Alliance qui signifiait l'entrée en Bretagne de troupes allemandes, espagnoles, anglaises, et la ruine probable de l'œuvre de Louis XI. Clochant de tour en tour, Anne appela vainement le bel empereur au souvenir de qui elle ne devait jamais renoncer. Charles VIII prit le château, épousa l'héritière et la province, assura l'unité française.

Pendant la Terreur, Carrier y exerça un proconsulat sauvage. Il admirait fort le fleuve : - Quel torrent! disait-il, quel torrent révolutionnaire que cette Loire!
Aussi la préférait-il à la guillotine.
Malgré de tels souvenirs Nantes est une ville éminemment moderne.
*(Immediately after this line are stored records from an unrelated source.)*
(** The turn that clears an accessed bit. *)
Lemma turned_clear v v1 e s :
  vm_ok v1 -> same_view v v1 -> vm_pg v1 = vm_pg v -> CLOCK_HAND v1 = (CLOCK_HAND v + 1) mod u32_lim -> vm_bitmap v1 = vm_bitmap v ->
  frames v !! Z.to_nat (CLOCK_HAND v mod Z.of_nat (List.length (frames v))) = Some e ->
  pds v1 (owner_tid e) <> 0 -> user_page (upage e) ->
  Z.land (pte_word (vm_pg v1) (pds v1 (owner_tid e)) (upage e)) PTE_A <> 0 ->
  pte_upd (pds v1) (owner_tid e) (upage e) (accessed_value false (pte_word (vm_pg v1) (pds v1 (owner_tid e)) (upage e))) (vm_pg v1) s ->
  calm (pds v1) (vm_pg v1) s -> turned v (with_pg s v1).
Proof.
  intros Hok1 Hv Ep Ec Eb He Hpd Hup HA Hu Hcm. destruct (change_accessed v1 (owner_tid e) (upage e) false s Hok1 Hup Hpd Hu Hcm) as [Hok2 Hv2].
  pose proof (sv_pds _ _ Hv) as Epd. set (word := pte_word _ _ _) in *.
  assert (Z.land (accessed_value false word) PTE_A = 0) as Hclr.
  { unfold accessed_value. by rewrite <- Z.land_assoc, Z.land_0_r. }
  assert (forall x, user_page (upage x) -> pds v (owner_tid x) <> 0 ->
    acc_clear v x \/ (owner_tid x = owner_tid e /\ upage x = upage e) -> acc_clear (with_pg s v1) x) as Hacc.
  { intros x Hxp Hx Hor pte. change (pds (with_pg s v1)) with (pds v1). simpl.
    rewrite (pu_map _ _ _ _ _ _ Hu); [|by rewrite Epd|by apply user_page_u32]. case_decide as Hd.
    - destruct (_ =? 0); [done|]. by intros [= <-].
    - rewrite Ep, Epd. destruct Hor as [Hor|[E1 E2]]; [apply Hor|]. destruct Hd. by rewrite E1, E2. }
  split; try done.
  - by eapply sv_trans.
  - intros x Hx Hxp Hc. apply Hacc; [|done|by left]. rewrite <- (sv_frames _ _ Hv) in Hx.
    by apply (mo_frames _ _ _ (vo_mem _ Hok1) x Hx).
  - intros x Hset Hx. rewrite He in Hx. injection Hx as <-. right. right. left. split.
    + intros Hc. destruct (Hset e) as (pte & Hm & _); [by eapply list_elem_of_lookup_2|by rewrite <- Epd|].
      pose proof (Hc pte Hm) as H0. rewrite mapping_word in Hm. rewrite <- Ep, <- Epd in Hm. fold word in Hm.
      destruct (_ =? 0); [done|]. simplify_eq.
    + apply Hacc; [done|by rewrite <- Epd|by right].
Qed.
D'abord adossée à la rive droite, elle a conquis les îles et les communes avoisinantes. De grands travaux d'urbanisme ont été accomplis depuis 1920 : le cours de l'Erdre, notamment, a été détourné dans un tunnel et aboutit au canal Saint-Félix ; la voie ferrée qui passait en pleine ville à travers 34 passages à niveau a été, elle aussi, installée sous un tunnel. Les blessures dues à la dernière guerre s'effacent. Nantes étend vers l'aval une puissante agglomération industrielle, tandis qu'en amont subsistent les longues îles herbeuses et les vastes prairies.
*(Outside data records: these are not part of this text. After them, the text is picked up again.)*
(* ===== verification/VmFault.v ===== *)
(** Loading a page and handling a page fault (src/vm/page.rs, src/userprog/exception.rs). *)
From S2P Require Import Prelude Btree Block Bio FreeMap Inode InodeLayout FileMap InodeOps InodeProofs Memory Palloc Thread Pagedir Swap SchedProofs Spaces Vm FrameTable VmMem VmDisk VmInv VmEvict VmLoad.

Section fault.
Context {D : Type} `{!BlockOps D, !BlockLaws D}.
Implicit Types (v u : VM D) (e : FrameEntry) (se : SptEntry).

(** *** Releasing a frame that backs no page *)
Record freed e u u' : Prop := {
  fd_ok : vm_ok u';
  fd_sched : vm_sched u' = vm_sched u;
  fd_frames : forall x, x ∈ frames u' -> x ∈ frames u /\ kpage x <> kpage e;
  fd_map : forall t va, pds u t <> 0 -> user_page va -> mapping (vm_pg u') (pds u t) va = mapping (vm_pg u) (pds u t) va;
  fd_mem : forall a, user_frame (vm_pg u) a -> a <> kpage e -> forall x, a <= x < a + PGSIZE -> mem (vm_pg u') x = mem (vm_pg u) x;
  fd_spt : SPT_TABLE u' = SPT_TABLE u /\ SWAP_MAP u' = SWAP_MAP u;
  fd_disk : vm_fs u' = vm_fs u /\ vm_bitmap u' = vm_bitmap u;
  fd_live : live (pg_pa (vm_pg u')) (kpage e) = false;
  fd_pages : same_pages (fun a => a = kpage e) (vm_pg u) (vm_pg u');
  fd_spared : spared (pds u) (vm_pg u) (vm_pg u') /\ same_pools (vm_pg u) (vm_pg u');
}.

Lemma swap_remove_elem ft ix i e x :
  ix_ok ft ix -> ft !! i = Some e -> x ∈ swap_remove i ft <-> x ∈ ft /\ kpage x <> kpage e.
Proof.
  intros Hix He. pose proof (lookup_lt_Some _ _ _ He) as Hlt. rewrite !list_elem_of_lookup.
  assert (last ft = ft !! (List.length ft - 1)%nat) as El by (rewrite last_lookup; f_equal; lia). split.
  - intros (j & Hj). rewrite swap_remove_lookup in Hj by done. case_decide; [|done]. case_decide as Hji.
    + rewrite El in Hj. split; [by eexists|]. intros E. pose proof (ix_ok_unique _ _ _ _ _ _ Hix Hj He E). lia.
    + split; [by exists j|]. intros E. by pose proof (ix_ok_unique _ _ _ _ _ _ Hix Hj He E).
  - intros [(j & Hj) Hne]. assert (j <> i) as Hji by congruence. pose proof (lookup_lt_Some _ _ _ Hj).
    destruct (decide (S j < List.length ft)%nat).
    + exists j. rewrite swap_remove_lookup by done. by rewrite decide_True, decide_False by done.
    + exists i. rewrite swap_remove_lookup by done. rewrite decide_True, decide_True by (done || lia).
      rewrite El. by replace (List.length ft - 1)%nat with j by lia.
Qed.

Lemma freed_ok u h e ix s ix' :
  vm_ok u -> frames u !! h = Some e -> KPAGE_INDEX u = Some ix -> ix_ok (frames u) ix ->
  ix_ok (swap_remove h (frames u)) ix' ->
  (forall t va pte, pds u t <> 0 -> user_page va -> mapping (vm_pg u) (pds u t) va = Some pte -> frame_addr pte <> kpage e) ->
  same_pages (fun a => a = kpage e) (vm_pg u) s -> live (pg_pa s) (kpage e) = false ->
  freed e u (with_pg s (with_index ix' (with_frames (swap_remove h (frames u)) u))).
Proof.
  intros Hok He Ei Hix Hix' Hfree Hs Hl. pose proof (vo_mem _ Hok) as Hm.
  set (ft' := swap_remove h (frames u)) in *.
  assert (forall x, x ∈ ft' <-> x ∈ frames u /\ kpage x <> kpage e) as Hin by (intros x; by eapply swap_remove_elem).
  assert (e ∈ frames u) as Hein by (by eapply list_elem_of_lookup_2).
  pose proof (mo_frames _ _ _ Hm e Hein) as Hfe.
  assert (mem_ok (vm_pg u) (pds u) ft') as Hm1.
  { apply (mem_ok_drop _ _ (frames u)); [done|by intros x [? _]%Hin|]. intros x Hx.
    destruct (decide (kpage x = kpage e)) as [E|Hne]; [right; rewrite E; exact Hfree|left; by apply Hin]. }
  destruct (mem_ok_user (vm_pg u) s (pds u) ft' (kpage e) Hm1 Hs) as [Hm2 Hmap]; [apply Hfe|by intros x [_ ?]%Hin|].
  split; try done.
  - destruct Hok as [Mm Ma Mc Mf Mi Mcl Msw Mfs Mr Mmap Mspt Msl Mown]. split; try done.
    + by exists ix'.
    + by destruct Msw; split.
    + intros t page se Hse. apply (spt_ok_ext u); [by apply Mspt|done|done|]. intros Ht. simpl.
      rewrite (frame_pde (fun a => a = kpage e) (vm_pg u) s); [done| |exact Hs| |].
      * by apply (ss_space _ _ (mo_spaces _ _ _ Hm)).
      * intros a Ha ->. apply (pool_apart (vm_pg u) (kpage e) (kpage e)); [apply (mo_spaces _ _ _ Hm)| |apply Hfe|done].
        by apply (sp_kernel _ _ (ss_space _ _ (mo_spaces _ _ _ Hm) t Ht)).
      * apply pde_idx_range, user_page_u32, (Mspt t page se Hse).
  - intros x Hx. by apply Hin.
  - intros t va Ht Hva. apply Hmap; [done|by apply user_page_u32].
  - intros a [_ Ha] Hne x Hx. by apply (proj2 (proj2 Hs a Ha Hne)).
  - split; [|apply Hs]. apply spared_user; [apply Hm|]. eapply same_pages_weaken; [|exact Hs]. intros a ->. apply Hfe.
Qed.

Lemma wp_free_frame u h e (Q : unit -> VM D -> Prop) :
  vm_ok u -> frames u !! h = Some e ->
  (forall t va pte, pds u t <> 0 -> user_page va -> mapping (vm_pg u) (pds u t) va = Some pte -> frame_addr pte <> kpage e) ->
  (forall u', freed e u u' -> Q tt u') -> wp (free_frame (kpage e)) u Q.
Proof.
  intros Hok He Hfree HQ. destruct (vo_ix _ Hok) as (ix & Ei & Hix).
  pose proof (ix_ok_swap_remove _ _ _ _ Hix He) as Hix'. cbv zeta in Hix'.
  set (ft' := swap_remove h (frames u)) in *.
  assert (ix !! kpage e = Some (Z.of_nat h)) as Hk.
  { apply Hix. rewrite Nat2Z.id, He. split; [lia|done]. }
  assert (forall ix', ix_ok ft' ix' ->
    wp (pg (on_pa (free_page (kpage e)))) (with_index ix' (with_frames ft' u)) Q) as Hend.
  { intros ix' Hi'. apply wp_zoom, wp_free_user_page; [apply (mo_spaces _ _ _ (vo_mem _ Hok))| |].
    - apply (mo_frames _ _ _ (vo_mem _ Hok)). by eapply list_elem_of_lookup_2.
    - intros s Hs Hl. apply HQ. by eapply freed_ok. }
  unfold free_frame. apply wp_bind, wp_gets, wp_bind, wp_gets, wp_bind. rewrite (vo_ft _ Hok), Ei, Hk.
  apply wp_bind, (wp_index _ _ e); [lia|by rewrite Nat2Z.id|]. rewrite Nat2Z.id. fold ft'. cbv zeta.
  apply wp_bind, wp_modify, wp_bind, wp_modify.
  destruct (Z.ltb_spec (Z.of_nat h) (Z.of_nat (List.length ft'))) as [Hlt|Hge].
  - destruct (lookup_lt_is_Some_2 ft' h) as [x Hx]; [lia|]. rewrite Hx in Hix'.
    apply wp_bind, (wp_index _ _ x); [lia|by rewrite Nat2Z.id|]. apply wp_modify.
    specialize (Hend _ Hix'). by destruct u.
  - rewrite lookup_ge_None_2 in Hix' by lia. apply wp_ret. by apply Hend.
Qed.

(** *** Installing a filled frame *)
Lemma wp_spt_entry tid page u se (Q : SptEntry -> VM D -> Prop) :
  user_page page -> spt_at u tid page = Some se -> Q se u -> wp (spt_entry tid page) u Q.
Proof.
  intros Hp Hse HQ. unfold spt_entry. apply wp_bind, wp_gets.
  assert ((SPT_TABLE u !! tid ≫= spt_find page) = Some se) as ->; [|by apply wp_ret].
  unfold spt_at, spt_find in *. by rewrite page_of_user.
Qed.

Definition present (t page : Z) u : VM D := relocate t page (fun _ => InMemory) u.

(** From [u0], in which [kp] is set aside, the frame was filled; the entry of the page is still the old one. *)
Record filled (page tid kp : Z) u0 u : Prop := {
  fl_ok : vm_ok (present tid page u);
  fl_sched : vm_sched u = vm_sched u0;
  fl_frames : frames u = frames u0;
  fl_map : forall t va, pds u0 t <> 0 -> user_page va -> mapping (vm_pg u) (pds u0 t) va = mapping (vm_pg u0) (pds u0 t) va;
  fl_mem : forall a, user_frame (vm_pg u0) a -> user_frame (vm_pg u) a /\
    (a <> kp -> forall x, a <= x < a + PGSIZE -> mem (vm_pg u) x = mem (vm_pg u0) x);
  fl_spt : SPT_TABLE u = SPT_TABLE u0;
  fl_slot : forall h s k, holds u0 h s -> 0 <= k < PGSIZE -> slot_byte (swap_view u) s k = slot_byte (swap_view u0) s k;
  fl_abs : abs (vm_fs u) = abs (vm_fs u0);
}.

Section install.
Context (v u0 u : VM D) (page tid kp : Z) (se : SptEntry).
Context (Hv : vm_ok v) (Hp : user_page page) (Hpd : pds v tid <> 0) (Hno : mapping (vm_pg v) (pds v tid) page = None).
Context (Hset : settled v) (Hse : spt_at v tid page = Some se).
Context (Hh : holding page tid kp v u0) (Hin : new_frame kp page tid ∈ frames u0) (Hfl : filled page tid kp u0 u).

Let P : Z -> Z := pds v.
Let E0 : pds u0 = P := ho_pds _ _ _ _ _ Hh.

Lemma filled_pds : pds u = P.
Proof. unfold pds at 1. rewrite (fl_sched _ _ _ _ _ Hfl). exact E0. Qed.

Lemma filled_entry : spt_at u tid page = Some se.
Proof.
  destruct (ho_keep _ _ _ _ _ Hh Hset tid page Hpd Hp Hno) as [_ E]. unfold spt_at in *.
  by rewrite (fl_spt _ _ _ _ _ Hfl), E.
Qed.

Lemma filled_frame : user_frame (vm_pg u) kp.
Proof. apply (fl_mem _ _ _ _ _ Hfl), Hh. Qed.

(** The state after the page was mapped. *)
Section mapped.
Context (w : bool) (s : Paging) (Hu : pte_upd P tid page (user_pte kp w) (vm_pg u) s).
Let F : VM D := with_pg s (present tid page u).

Lemma installed_ok : vm_ok F.
Proof.
  pose proof (fl_ok _ _ _ _ _ Hfl) as Hok. pose proof (vo_mem _ Hok) as Hm.
  assert (pds (present tid page u) = P) as Ep by (unfold pds; simpl; apply filled_pds).
  rewrite <- Ep in Hu. apply vm_ok_pg; [done| |intros; by eapply (pu_pde _ _ _ _ _ _ Hu)].
  eapply mem_ok_upd; [exact Hm|done|exact Hu|]. intros _. exists (new_frame kp page tid). split_and!; try done.
  - change (frames (present tid page u)) with (frames u). by rewrite (fl_frames _ _ _ _ _ Hfl).
  - simpl. rewrite (user_frame_addr (vm_pg u)); [done|apply (mo_spaces _ _ _ Hm)|apply filled_frame].
Qed.

Lemma installed_pds : pds F = P.
Proof. apply filled_pds. Qed.

Lemma installed_map t va : P t <> 0 -> user_page va ->
  mapping (vm_pg F) (P t) va =
    if decide (t = tid /\ va = page) then Some (user_pte kp w) else mapping (vm_pg u0) (P t) va.
Proof.
  intros Ht Hva. simpl. rewrite (pu_map _ _ _ _ _ _ Hu) by (done || by apply user_page_u32).
  destruct (decide (t = tid /\ va = page)) as [[-> ->]|Hne].
  - rewrite decide_True by done.
    destruct (user_pte_ok kp w) as (_ & _ & Hbits).
    { eapply user_frame_kernel_page; [|apply filled_frame]. apply (mo_spaces _ _ _ (vo_mem _ (fl_ok _ _ _ _ _ Hfl))). }
    rewrite Hbits by done. by destruct w.
  - rewrite decide_False by (intros [-> Hd%user_page_eq]; [by destruct Hne|done..]).
    rewrite <- E0 in *. by apply (fl_map _ _ _ _ _ Hfl).
Qed.

Lemma installed_mem a : user_frame (vm_pg u0) a ->
  (forall x, a <= x < a + PGSIZE -> mem (vm_pg F) x = mem (vm_pg u) x) /\
  (a <> kp -> forall x, a <= x < a + PGSIZE -> mem (vm_pg F) x = mem (vm_pg u0) x).
Proof.
  intros Ha. destruct (fl_mem _ _ _ _ _ Hfl a Ha) as [[Hi Hl] Hx].
  assert (forall x, a <= x < a + PGSIZE -> mem (vm_pg F) x = mem (vm_pg u) x) as H1.
  { apply (proj2 (pu_user _ _ _ _ _ _ Hu) a Hl). intros Hk. apply (pool_apart (vm_pg u) a a); try done.
    apply (mo_spaces _ _ _ (vo_mem _ (fl_ok _ _ _ _ _ Hfl))). }
  split; [done|]. intros Hne x Hr. rewrite H1 by done. by apply Hx.
Qed.

Lemma installed_spt t p : ~ (t = tid /\ p = page) -> spt_at F t p = spt_at u0 t p.
Proof.
  intros Hne. change (spt_at F t p) with (spt_at (present tid page u) t p). unfold present.
  rewrite spt_at_relocate, decide_False by done. unfold spt_at. by rewrite (fl_spt _ _ _ _ _ Hfl).
Qed.

Lemma installed_settled : settled F.
Proof.
  intros e He. rewrite installed_pds. intros Ht. change (frames F) with (frames u) in He.
  rewrite (fl_frames _ _ _ _ _ Hfl) in He. pose proof (mo_frames _ _ _ (vo_mem _ (ho_ok _ _ _ _ _ Hh)) e He) as Hf.
  rewrite installed_map by (done || apply Hf).
  assert (frame_addr (user_pte kp w) = kp) as Ea.
  { eapply user_frame_addr; [|apply filled_frame]. apply (mo_spaces _ _ _ (vo_mem _ (fl_ok _ _ _ _ _ Hfl))). }
  destruct (decide (kpage e = kp)) as [Ek|Hne].
  - rewrite (ho_only _ _ _ _ _ Hh e He Ek). rewrite decide_True by done. by eexists.
  - destruct (ho_settled _ _ _ _ _ Hh Hset e He Hne) as (pte & Hm & Ha); [by rewrite E0|]. rewrite E0 in Hm.
    rewrite decide_False; [by exists pte|]. intros [E1 E2]. rewrite E1, E2 in Hm.
    destruct (ho_keep _ _ _ _ _ Hh Hset tid page Hpd Hp Hno) as [Hn _]. unfold P in Hm. congruence.
Qed.

(** When the frame was filled with the contents of the page, nothing has changed. *)
Lemma installed_byte t p k :
  (forall k, 0 <= k < PGSIZE -> content v tid page k = Some (mem (vm_pg u) (kp + k))) ->
  pds v t <> 0 -> user_page p -> 0 <= k < PGSIZE -> unharmed v t p -> content F t p k = content v t p k.
Proof.
  intros Hb Ht Hpp Hk Hun. pose proof (ho_byte _ _ _ _ _ Hh Hset t p k Ht Hpp Hk Hun) as Hc.
  unfold content at 1. rewrite installed_pds, installed_map by done. case_decide as Hd.
  - destruct Hd as [-> ->]. rewrite Hb by done. f_equal.
    rewrite (user_frame_addr (vm_pg u)); [|apply (mo_spaces _ _ _ (vo_mem _ (fl_ok _ _ _ _ _ Hfl)))|apply filled_frame].
    apply (installed_mem kp (ho_frame _ _ _ _ _ Hh)). lia.
  - rewrite <- Hc. unfold content. rewrite E0. rewrite installed_spt by done.
    destruct (mapping (vm_pg u0) (P t) p) as [pte|] eqn:Em.
    + f_equal. apply (installed_mem (frame_addr pte)); [| |lia].
      * eapply mapped_frame; [apply Hh|by rewrite E0|done|by rewrite E0].
      * by apply (ho_free _ _ _ _ _ Hh t p).
    + destruct (spt_at u0 t p) as [x|] eqn:Ex; [|done]. simpl. destruct (location x) as [|sl| |] eqn:El; try done.
      * f_equal. rewrite <- (fl_slot _ _ _ _ _ Hfl (inl (t, p)) sl k); [done|by exists x|done].
      * unfold backing_byte. change (abs (vm_fs F)) with (abs (vm_fs u)). by rewrite (fl_abs _ _ _ _ _ Hfl).
Qed.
Le fleuve a pris l'ampleur d'un bras de l'Océan. Ses flots dégagent une senteur marine. Les côtes sans relief sont parfois desséchées, parfois embellies de floraisons jaunes. Les fumées grises des usines se mêlent aux nuages. La navigation est active dans la Loire maritime, mais le maintien d'une voie dégagée et profonde pose un problème permanent. Des dragages intensifiés permettent aujourd'hui à d'assez gros navires d'atteindre le port de Nantes.

La Loire a parcouru environ un millier de kilomètres et mérité le titre de plus grand fleuve de France. Son estuaire s’inscrit dans une cuvette qui fut à plusieurs reprise occupée par les mers tertiaires. Des iles nées d’anciennes roches éruptives émergent au milieu du sol moins anciens. Quelques vieilles cités survivent aux lisières des étendues fangeuses, tombeaux des forêts ensevelies. Savenay et Guérande, qui encadre les tourbes de la Grande Brière, sillonnée de canaux pleins d’une eau noire
La Loire achève sa course. Ses eaux se mêlent à l’onde amère tandis qu’elle disparaît dans l’Océan. Pendant son cheminement, elle a bien des régions bien des climats divers, aussi divers que les évènements multiples dont elle fut me théâtre. Mais lorsqu’ils citent son nom, ses admirateurs ne veulent se rappeler ni les paysages tourmentés ni des tragédies. La lumière incomparable de son ciel ne suscite pour eux que la grâce, la douceur de vivre et une nonchalante volupté.